Ubuntu – What feature is at play when Ctrl+Shift+Alt+U,E “types” an unprintable hex 000E

input-methodshortcut-keysunicode

I tend to use Ctrl+Shift+Alt for my customized system-wide keybindings.

When I tried Ctrl+Shift+Alt+U it printed an underscored u and waited for more keyboard input!…
Some keys were accepted and some were not…
eg. Numbers were accepted and they too were underlined, but only a few keys allowed me to break out.

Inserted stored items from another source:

(* ===== verification/ResumeAdapters.v ===== *)
(** The resume adapters of the two public games:
    [frontend/src/games/chickenCross/crossResumeAdapter.ts] and
    [frontend/src/games/bombIt/bombItResumeAdapter.ts], and that they are what
    the resume driver asks of an adapter.

    Both write the bigints of a state as decimal strings and leave the moves as
    they are; a cast in the code is a reading at the type here. *)

From stdpp Require Import gmap strings.
From S2P Require Import Prelude.
From S2P Require Import Bytes.
From S2P Require Import Protocol.
From S2P Require Import Json.
From S2P Require Import JsValue.
From S2P Require Import Resume.
From S2P Require Import ResumeStore.
From S2P Require Import ResumeSession.
From S2P Require Import BombIt.
From S2P Require Import Cross.

(** ** Reading values *)

(** [BigInt(v)] *)
Definition bigint_value (v : jv) : result Z :=
  match v with
  | VBig z => Ok z
  | VUndef => BigInt None
  | _ => BigInt (Some (tagged v))
  end.

Definition big_field (v : jv) (k : string) : result Z := let! x := vget v k in bigint_value x.

Definition int_value (v : jv) : result Z :=
  match v with VNum (JsInt z) => Ok z | _ => Throw (TypeError "not a number") end.

Definition int_field (v : jv) (k : string) : result Z := let! x := vget v k in int_value x.

Definition array_value (v : jv) : result (list jv) :=
  match v with VArr l => Ok l | _ => Throw (TypeError "not an array") end.

Definition party_name (p : Party) : string := match p with PartyA => "A" | PartyB => "B" end.

Definition party_value (v : jv) : result Party :=
  match v with
  | VStr s => if String.eqb s "A" then Ok PartyA else if String.eqb s "B" then Ok PartyB
              else Throw (TypeError "not a party")
  | _ => Throw (TypeError "not a party")
  end.

(** A pair of values in an array. *)
Definition pair_value {A} (f : jv -> result A) (v : jv) : result (A * A) :=
  let! l := array_value v in
  match l with
  | [x; y] => let! a := f x in let! b := f y in Ok (a, b)
  | _ => Throw (TypeError "not a pair")
  end.
(* ===== verification/PvpClose.v ===== *)
(** The close of an arena match and the pacing of its seats:
    [frontend/src/pvp/settleClose.ts], [proposePlan.ts], [resumeWatchdog.ts] and
    [autoPreference.ts]. *)
From stdpp Require Import gmap strings.
From S2P Require Import Prelude.
From S2P Require Import Bytes.
From S2P Require Import Wire.
From S2P Require Import Crypto.
From S2P Require Import Protocol.
From S2P Require Import Tunnel.
From S2P Require Import DistributedTunnel.
From S2P Require Import SeatSafety.

(** ** When to propose *)

(** [src frontend/src/pvp/proposePlan.ts ProposeInputs] *)
Record ProposeInputs := {
  myRole : Party;
  turnRole : Party;
  terminal : bool;
  hasPending : bool;
  auto : bool;
  hasInput : bool;
  stepMs : Z
}.

(** [src frontend/src/pvp/proposePlan.ts proposePlan]: [None] is no proposal now. *)
Definition proposePlan (i : ProposeInputs) : option Z :=
  if terminal i || negb (party_eqb (turnRole i) (myRole i)) || hasPending i then None
  else Some (if negb (auto i) && hasInput i then 0 else stepMs i).

(** [src frontend/src/pvp/resumeWatchdog.ts resumeWatchdogShouldArm] *)
Definition resumeWatchdogShouldArm (hasPendingMove isPeersTurn : bool) : bool :=
  hasPendingMove || isPeersTurn.

(** [src frontend/src/pvp/autoPreference.ts defaultAuto] *)
Definition defaultAuto (autoByGame : gmap string bool) (game : string) : bool :=
  default false (autoByGame !! game).

(** [src frontend/src/pvp/autoPreference.ts rememberAuto] *)
Definition rememberAuto (game : string) (on : bool) (autoByGame : gmap string bool) : gmap string bool :=
  <[game := on]> autoByGame.

(** Of two seats that see the same turn, at most one proposes; and a resumed
    seat that does not propose, in a match that goes on, watches its peer. *)
Lemma one_proposer i j :
  turnRole i = turnRole j -> myRole j = otherParty (myRole i) ->
  proposePlan i <> None -> proposePlan j = None.
Proof.
  intros Et Em. unfold proposePlan. rewrite Et, Em. destruct (terminal i), (hasPending i); try done.
  - by rewrite orb_true_r.
  - destruct (myRole i), (turnRole j); cbn; try done; by rewrite orb_true_r.
Qed.

Lemma idle_seat_watches i :
  terminal i = false -> proposePlan i = None ->
  resumeWatchdogShouldArm (hasPending i) (party_eqb (turnRole i) (otherParty (myRole i))) = true.
Proof.
  unfold proposePlan, resumeWatchdogShouldArm. intros ->. destruct (hasPending i); [done|].
  destruct (turnRole i), (myRole i); done.
Qed.

(** ** The close *)

Section Close.
Context `{C : Crypto} `{!CryptoLaws C} (bk : CryptoBackend) `{!BackendLaws bk}.
Context {State Move : Type} (P : Protocol State Move).
Notation seat := (DistributedTunnel State Move).

(** [src frontend/src/pvp/settleClose.ts coSignCloseFromPeerRoot] *)
Definition coSignCloseFromPeerRoot (createdAt : Z) (peerRoot peerSig : bytes)
  : eff seat CoSignedSettlementWithRoot :=
  do! half <- buildSettlementHalfWithRoot P createdAt peerRoot 0;
  do! d <- eget;
  elift (combineSettlementWithRoot d (fst half) (snd half) peerSig).

(** The settlement of a seat's state over a root. *)
Definition close_over (d : seat) (createdAt : Z) (root : bytes) : SettlementWithRoot :=
  {| r_settlement :=
       {| s_tunnelId := d_tunnelId d; s_partyABalance := bal_a (balances P (d_state d));
          s_partyBBalance := bal_b (balances P (d_state d)); s_finalNonce := 1; s_timestamp := createdAt |};
     r_transcriptRoot := root |}.

Lemma half_cases (d : seat) createdAt root :
  (exists e, buildSettlementHalfWithRoot P createdAt root 0 d = (d, Throw e)) \/
  (exists msg f, length root = 32%nat /\ serializeSettlementWithRoot (close_over d createdAt root) = Ok msg /\
     ep_sign (self d) = Some f /\
     buildSettlementHalfWithRoot P createdAt root 0 d =
       (emit (Signed msg) d, Ok (close_over d createdAt root, f msg))).
Proof.
  unfold buildSettlementHalfWithRoot, sign_self, ebind, eget, elift, emodify, eret, ethrow. cbv zeta.
  destruct (Nat.eqb_spec (length root) 32) as [Hl|]; [|by left; eexists]. cbn [negb].
  change (0 + 1) with 1. fold (close_over d createdAt root).
  destruct (serializeSettlementWithRoot _) as [msg|e] eqn:Em; [|by left; eexists].
  destruct (ep_sign (self d)) as [f|] eqn:Ef; [|by left; eexists].
  right. by exists msg, f.
Qed.

(** The two signatures of a close, in the order of the parties, verify. *)
Definition close_signed (d : seat) (c : CoSignedSettlementWithRoot) : Prop :=
  exists msg, serializeSettlementWithRoot (csr_settlement c) = Ok msg /\
    verify (csr_sigA c) msg (pkA d) = true /\ verify (csr_sigB c) msg (pkB d) = true.

Lemma close_ok d createdAt root sig d' c :
  seat_safe bk P d -> coSignCloseFromPeerRoot createdAt root sig d = (d', Ok c) ->
  csr_settlement c = close_over d createdAt root /\ close_signed d c /\
  d_state d' = d_state d /\ d_nonce d' = d_nonce d.
Proof.
  intros Hs. unfold coSignCloseFromPeerRoot, ebind.
  destruct (half_cases d createdAt root) as [(e & ->)|(msg & f & Hl & Em & Ef & ->)]; [done|].
  unfold eget, elift, combineSettlementWithRoot. cbn [fst snd]. rewrite Em. cbn [rbind opponent emit].
  rewrite (opp_accepts bk P) by done. destruct (verify sig msg _) eqn:Ev; [|done]. cbn [negb]. intros [= <- <-].
  pose proof (own_sign bk P d f msg Hs Ef) as Hv. unfold close_signed, pkA, pkB.
  change (selfIsA (emit (Signed msg) d)) with (selfIsA d). destruct (selfIsA d); split_and!; eauto.
Qed.

(** The close of an arena match.  Whatever root and signature the peer sends, a
    close that comes out pays the balances of this seat's own state, carries
    that root, and has both signatures over its bytes; and when the peer is the
    other end of the tunnel in the same state, its half is accepted and both
    sides hold the same settlement. *)
Theorem close_from_peer_root dX dY createdAt root :
  facing bk P dX dY -> d_state dX = d_state dY ->
  (forall sig d' c, coSignCloseFromPeerRoot createdAt root sig dX = (d', Ok c) ->
     csr_settlement c = close_over dX createdAt root /\ close_signed dX c /\ d_state d' = d_state dX) /\
  (forall dY' s sig, buildSettlementHalfWithRoot P createdAt root 0 dY = (dY', Ok (s, sig)) ->
     exists d' c, coSignCloseFromPeerRoot createdAt root sig dX = (d', Ok c) /\ csr_settlement c = s).
Proof.
  intros (HsX & HsY & Et & Etot & Ep & Ek1 & Ek2) Es. split.
  - intros sig d' c H. apply close_ok in H; tauto.
  - intros dY' s sig H. assert (close_over dX createdAt root = close_over dY createdAt root) as Ec
      by (unfold close_over; by rewrite Et, Es).
    destruct (half_cases dY createdAt root) as [(e & E)|(msg & g & Hl & Em & Eg & E)]; rewrite E in H; [done|].
    injection H as _ <- <-. destruct (own_endpoint_signs bk _ msg (ss_self _ _ _ HsX)) as (f & Hf & _).
    unfold coSignCloseFromPeerRoot, ebind.
    destruct (half_cases dX createdAt root) as [(e & E')|(msg' & f' & _ & Em' & Ef' & ->)].
    { unfold buildSettlementHalfWithRoot, sign_self, ebind, eget, elift, emodify, eret, ethrow in E'. cbv zeta in E'.
      rewrite Hl in E'. cbn [Nat.eqb negb] in E'. change (0 + 1) with 1 in E'. fold (close_over dX createdAt root) in E'.
      rewrite Ec, Em, Hf in E'. done. }
    rewrite Ec, Em in Em'. injection Em' as <-.
    unfold eget, elift, combineSettlementWithRoot. cbn [fst snd]. rewrite Ec, Em. cbn [rbind opponent emit].
    rewrite (opp_accepts bk P), Ek2, (own_sign bk P dY g msg HsY Eg) by done. cbn [negb].
    do 2 eexists. split; [reflexivity|]. by destruct (selfIsA _).
Qed.

End Close.
Lemma disputed_run_same t txs t' :
  wf t -> Forall (fun x => call_ok (tx_call x)) txs -> disputed_run t txs t' ->
  wf t' /\ status t' = STATUS_DISPUTED /\ same_dispute t t'.
Proof.
  revert t; induction txs as [|x txs IH]; intros t Hw Htx [E Hrun].
  { subst. done. }
  inversion Htx as [|? ? Hx Htx']; subst. simpl in Hrun.
  destruct (exec (tx_call x) (tx_sender x) (tx_now x) t) as [[t1 ps]|] eqn:Ex; [|by apply IH].
  simpl in Hrun. destruct (keeps_exec _ _ _ _ Hw Hx _ _ Ex) as [Hw1 _].
  assert (status t1 = STATUS_DISPUTED) as E1 by (destruct txs; apply Hrun).
  destruct (exec_disputed _ _ _ _ _ _ Ex E E1) as (? & ? & ? & ? & ? & ? & ?).
  destruct (IH t1 Hw1 Htx' Hrun) as (? & ? & ? & ? & ? & ? & ? & ? & ?).
  unfold same_dispute. split_and!; congruence.
Qed.

(** The raiser of a dispute can close once the deadline has passed. *)
Lemma force_close_succeeds t p now :
  wf t -> status t = STATUS_DISPUTED -> dispute_raiser t = Some p -> is_party p t = true ->
  0 <= timestamp (state t) -> timestamp (state t) + timeout_ms t <= now <= U64_MAX ->
  exists t' a b, exec CForceClose p now t =
      Done (t', [(address (party_a t), a); (address (party_b t), b)]) /\
    status t' = STATUS_CLOSED /\ a + b = balance t /\ 0 <= a /\ 0 <= b /\
    (p = address (party_a t) -> party_a_balance (state t) <= a /\
       party_b_balance (state t) - penalty_amount t <= b) /\
    (p = address (party_b t) -> party_b_balance (state t) <= b /\
       party_a_balance (state t) - penalty_amount t <= a).
Proof.
  intros Hw Est Er Hp Hts [Hd Hmax]. pose proof Hw as [Hv Hpa [Ht _] _ Hpen _ _ _ _].
  destruct (apply_penalty_ok t p Hw Est) as (a & b & Ep & Ha & Hb & Hsum & Hpay).
  destruct (distribute_done t a b now Hw Ha Hb Hsum) as (t' & Ed & _ & Ecl & _).
  exists t', a, b. simpl. unfold force_close_after_timeout.
  rewrite Hv, Est, (proj2 (Z.ltb_lt _ _) Ht), Er. simpl.
  rewrite bool_decide_eq_true_2 by done. unfold u64_add.
  rewrite (proj2 (Z.leb_le _ U64_MAX)) by lia. cbn [move_bind].
  rewrite (proj2 (Z.leb_le _ now)) by lia. rewrite Ep. cbn [move_bind fst snd].
  rewrite (proj2 (split_done a b (balance t))) by lia. cbn [move_bind]. rewrite Ed.
  destruct (status_disputed t Hw Est) as (Hsa & Hsb & Hss & _).
  split_and!; [done|done|lia|lia|lia|intros ->..]; cbn zeta in Hpay.
  - rewrite bool_decide_eq_true_2 in Hpay by done. lia.
  - rewrite bool_decide_eq_false_2 in Hpay by congruence. lia.
Qed.
(** [SUI_CLOCK_OBJECT_ID] and [SUI_TYPE_ARG] of [@mysten/sui/utils]. *)
Definition CLOCK : tx_arg := Obj "0x6".
Definition SUI_COIN_TYPE : string := "0x2::sui::SUI".

(** [src config.ts RANDOM_ID] *)
Definition RANDOM_ID : string := "0x8".

(** [src onchain/txbuilders.ts PartyArgs] *)
Record PartyArgs := {
  pa_address : string;
  pa_publicKey : bytes;
  pa_signatureType : Z
}.

Definition coin_or_sui (coinType : option string) : string := default SUI_COIN_TYPE coinType.

Section Builders.
(** [PACKAGE_ID], from the environment. *)
Context (package : string).

(** [src config.ts buildTarget] *)
Definition buildTarget (module func : string) : result string :=
  throw_if String.eqb package "" with Error "PACKAGE_ID not set" ;
  Ok (package ++ "::" ++ module ++ "::" ++ func)%string.

(** [tx.moveCall] of a function of the tunnel module. *)
Definition call_tunnel (tx : Transaction) (func : string) (coinType : option string)
    (args : list tx_arg) : result Transaction :=
  let! target := buildTarget "tunnel" func in
  Ok (tx ++ [MoveCall target [coin_or_sui coinType] args]).

(** The two parties, as every constructor takes them. *)
Definition party_arguments (a b : PartyArgs) : list tx_arg :=
  [PureAddress (pa_address a); PureVecU8 (pa_publicKey a); PureU8 (pa_signatureType a);
   PureAddress (pa_address b); PureVecU8 (pa_publicKey b); PureU8 (pa_signatureType b)].

(** [src onchain/txbuilders.ts buildCreateAndShare] *)
Definition buildCreateAndShare (tx : Transaction) (a b : PartyArgs) (timeoutMs penalty : Z)
    (coinType : option string) : result Transaction :=
  call_tunnel tx "entry_create_and_share" coinType
    (party_arguments a b ++ [PureU64 timeoutMs; PureU64 penalty; CLOCK]).

(** [src onchain/txbuilders.ts buildDeposit] *)
Definition buildDeposit (tx : Transaction) (tunnelId : string) (coin : tx_arg)
    (coinType : option string) : result Transaction :=
  call_tunnel tx "entry_deposit" coinType [Obj tunnelId; coin; CLOCK].

(** [src onchain/txbuilders.ts buildDepositFromGas] *)
Definition buildDepositFromGas (tx : Transaction) (tunnelId : string) (amount : Z)
  : result Transaction :=
  let k := length tx in
  buildDeposit (tx ++ [SplitCoins GasCoin [PureU64 amount]]) tunnelId (NestedRes k 0) None.

(** [src onchain/txbuilders.ts tunnelIdArg]: an id as text, or of an earlier command. *)
Definition tunnelIdArg (tid : string + tx_arg) : tx_arg :=
  match tid with inl s => PureId s | inr r => r end.
(* ===== verification/TunnelOpenBatcher.v ===== *)
(** The coalescing opener, [frontend/src/onchain/tunnelOpenBatcher.ts]: requests
    of one tick are grouped, cut into transactions, and each is answered; a batch
    that fails before it is on chain falls back to one transaction per request.

    The groups, the chunks and the fallbacks run side by side ([Promise.all]); each
    is a task with its own stream of answers, so every interleaving is covered. *)

From stdpp Require Import gmap strings.
From S2P Require Import Prelude.
From S2P Require Import TxBuilders.
From S2P Require Import TunnelTx.

(** [src frontend/src/onchain/tunnelOpenBatcher.ts:30-30 TunnelOpenRequest] *)
Inductive request_mode := ModeOpen | ModeDeposit.

(** [src frontend/src/onchain/tunnelOpenBatcher.ts TunnelOpenRequest] *)
Record TunnelOpenRequest := {
  rq_partyA : PartyOnchain;
  rq_partyB : PartyOnchain;
  rq_aAmount : Z;
  rq_bAmount : Z;
  rq_mode : option request_mode;
  rq_tunnelId : option string;
  rq_coinType : option string;
  rq_usesAddressBalance : bool;
  rq_timeoutMs : option Z;
  rq_penaltyAmount : option Z
}.

(** [src frontend/src/onchain/tunnelOpenBatcher.ts FundingMode] *)
Inductive FundingMode := FundBalance | FundMtpsCoin | FundSui.

(** [src frontend/src/onchain/tunnelOpenBatcher.ts Pending]: the two callbacks are
    the promise numbered [p_id]. *)
Record Pending := { p_id : nat; p_req : TunnelOpenRequest }.

#[export] Instance request_mode_eq_dec : EqDecision request_mode.
Proof. solve_decision. Defined.
#[export] Instance FundingMode_eq_dec : EqDecision FundingMode.
Proof. solve_decision. Defined.

(** [src frontend/src/onchain/tunnelOpenBatcher.ts DEFAULT_MAX_BATCH] *)
Definition DEFAULT_MAX_BATCH : nat := 30.

Definition wants_deposit (r : TunnelOpenRequest) : bool := bool_decide (rq_mode r = Some ModeDeposit).

(** [src frontend/src/onchain/tunnelOpenBatcher.ts stakeTotalOf] *)
Definition stakeTotalOf (r : TunnelOpenRequest) : Z :=
  if wants_deposit r then rq_aAmount r else rq_aAmount r + rq_bAmount r.

(** [src frontend/src/onchain/tunnelOpenBatcher.ts specOf] *)
Definition specOf (r : TunnelOpenRequest) : TunnelOpenManySpec :=
  {| tm_partyA := rq_partyA r; tm_partyB := rq_partyB r; tm_aAmount := rq_aAmount r;
     tm_bAmount := rq_bAmount r; tm_timeoutMs := rq_timeoutMs r;
     tm_penaltyAmount := rq_penaltyAmount r |}.

(** [src frontend/src/onchain/tunnelOpenBatcher.ts depositSpecOf] *)
Definition depositSpecOf (r : TunnelOpenRequest) : result TunnelDepositSeatASpec :=
  match rq_tunnelId r with
  | Some i =>
      if String.eqb i "" then Throw (Error "deposit request missing tunnelId (arena join, ADR-0025)")
      else Ok {| td_tunnelId := i; td_partyA := rq_partyA r; td_amount := rq_aAmount r |}
  | None => Throw (Error "deposit request missing tunnelId (arena join, ADR-0025)")
  end.

(** [src frontend/src/onchain/tunnelOpenBatcher.ts chunk]: a size of zero would not
    return. *)
Fixpoint chunk_loop {T} (fuel size : nat) (items : list T) : list (list T) :=
  match fuel, items with
  | O, _ | _, [] => []
  | S fuel, _ => take size items :: chunk_loop fuel size (drop size items)
  end.

(** [src frontend/src/onchain/tunnelOpenBatcher.ts chunk] *)
Definition chunk {T} (items : list T) (size : nat) : list (list T) :=
  chunk_loop (length items) size items.

(** The three sources a batch can pay from. *)
Definition from_balance (amount : Z) (ty : string) : StakeOpts :=
  {| so_stakeFromBalance := Some {| sb_amount := amount; sb_coinType := ty |};
     so_stakeCoinId := None |}.
Definition from_coin (c : string) : StakeOpts :=
  {| so_stakeFromBalance := None; so_stakeCoinId := Some c |}.
Definition from_gas : StakeOpts := {| so_stakeFromBalance := None; so_stakeCoinId := None |}.

(** [deps.ensureStakeBalance] *)
Definition ensureStakeBalance (need : Z) : io unit := fun n =>
  match stakes_ready n with
  | [] => (n, Waiting)
  | r :: rs => (set_reads n (waited n) (blocks n) (objects n) rs (stake_coins n), answered r)
  end.

(** [deps.prepareStake] and [deps.selectStakeCoin]: the id of a coin. *)
Definition coin_for (need : Z) : io string := fun n =>
  match stake_coins n with
  | [] => (n, Waiting)
  | r :: cs => (set_reads n (waited n) (blocks n) (objects n) (stakes_ready n) cs, answered r)
  end.

(** [src frontend/src/onchain/sponsor.ts:251-254 OwnedCoin] *)
Record OwnedCoin := { coinObjectId : string; oc_balance : Z }.

(** [src frontend/src/onchain/sponsor.ts selectStakeCoin] over the coins it was given *)
Definition selectStakeCoin (coins : list OwnedCoin) (minAmount : Z) : result string :=
  match List.find (fun c => minAmount <=? oc_balance c) coins with
  | Some c => Ok (coinObjectId c)
  | None => Throw (Error "no SUI coin large enough to fund the stake")
  end.

(** [src frontend/src/onchain/sponsor.ts withSponsorFallback] *)
Definition withSponsorFallback {T} (sponsored senderPays : io T) : io T :=
  itry sponsored (fun _ =>
    itry senderPays (fun _ => iraise (Thrown (Error
      "sponsored path failed; sender-pays fallback failed")))).

Section Batcher.
Context (package : string).
(** [isMtpsConfigured] of [frontend/src/onchain/mtps.ts] and the coin, from the
    environment; [isMtpsAddressBalance] is the same flag. *)
Context (isMtpsConfigured : bool) (MTPS_COIN_TYPE : string).

(** [src frontend/src/onchain/tunnelOpenBatcher.ts fundingModeOf] *)
Definition fundingModeOf (r : TunnelOpenRequest) : FundingMode :=
  if negb isMtpsConfigured then FundSui
  else if rq_usesAddressBalance r && isMtpsConfigured then FundBalance
  else FundMtpsCoin.

(** [src frontend/src/onchain/tunnelOpenBatcher.ts coinTypeOf]: an empty type is none. *)
Definition coinTypeOf (r : TunnelOpenRequest) : option string :=
  match rq_coinType r with
  | Some c => if String.eqb c "" then (if isMtpsConfigured then Some MTPS_COIN_TYPE else None)
              else Some c
  | None => if isMtpsConfigured then Some MTPS_COIN_TYPE else None
  end.

Definition mode_name (r : TunnelOpenRequest) : string :=
  match rq_mode r with Some ModeDeposit => "deposit" | _ => "open" end.
Definition funding_name (m : FundingMode) : string :=
  match m with FundBalance => "balance" | FundMtpsCoin => "mtps-coin" | FundSui => "sui" end.

(** [src frontend/src/onchain/tunnelOpenBatcher.ts:151-151 TunnelOpenBatcher.flush] *)
Definition group_key (r : TunnelOpenRequest) : string :=
  (mode_name r ++ ":" ++ funding_name (fundingModeOf r) ++ ":" ++
   default "SUI" (coinTypeOf r))%string.

(** [groups.get(key) ?? groups.set(key, [])] and [push]; a [Map] keeps its order. *)
Fixpoint add_to_group (p : Pending) (gs : list (string * list Pending))
  : list (string * list Pending) :=
  match gs with
  | [] => [(group_key (p_req p), [p])]
  | (k, ps) :: gs =>
      if String.eqb k (group_key (p_req p)) then (k, ps ++ [p]) :: gs
      else (k, ps) :: add_to_group p gs
  end.

(** [src frontend/src/onchain/tunnelOpenBatcher.ts:147-153 TunnelOpenBatcher.flush] *)
Definition group_requests (batch : list Pending) : list (string * list Pending) :=
  fold_left (fun gs p => add_to_group p gs) batch [].

(** [src frontend/src/onchain/tunnelOpenBatcher.ts TunnelOpenBatcher.openChunk] *)
Definition openChunk (mode : FundingMode) (coinType : option string)
    (specs : list TunnelOpenManySpec) (total : Z) : io (gmap string string) :=
  match mode with
  | FundBalance =>
      openAndFundMany package true specs coinType
        (from_balance total (default MTPS_COIN_TYPE coinType))
  | FundMtpsCoin =>
      do~ c <- coin_for total;
      openAndFundMany package true specs coinType (from_coin c)
  | FundSui =>
      itry (do~ c <- coin_for total;
            openAndFundMany package true specs coinType (from_coin c))
        (fun err => match err with
          | BatchCommittedError _ _ => iraise err
          | Thrown _ =>
              itry (openAndFundMany package false specs coinType from_gas)
                (fun payErr => match payErr with
                  | BatchCommittedError _ _ => iraise payErr
                  | Thrown _ => iraise (Thrown (Error
                      "batched open/fund: sponsored path failed; sender-pays fallback failed"))
                  end)
          end)
  end.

I then tried Ctrl+Shift+Alt+U immediately followed by Ctrl+Shift+Alt+E.
This produced an unprintable hex 000E(?) and broke out of the loop…

The unprintable character got me thinking that this may be Unicode related.

If so, how so? What is happening here?
Is this underscored u a trigger for an Input Method Editor?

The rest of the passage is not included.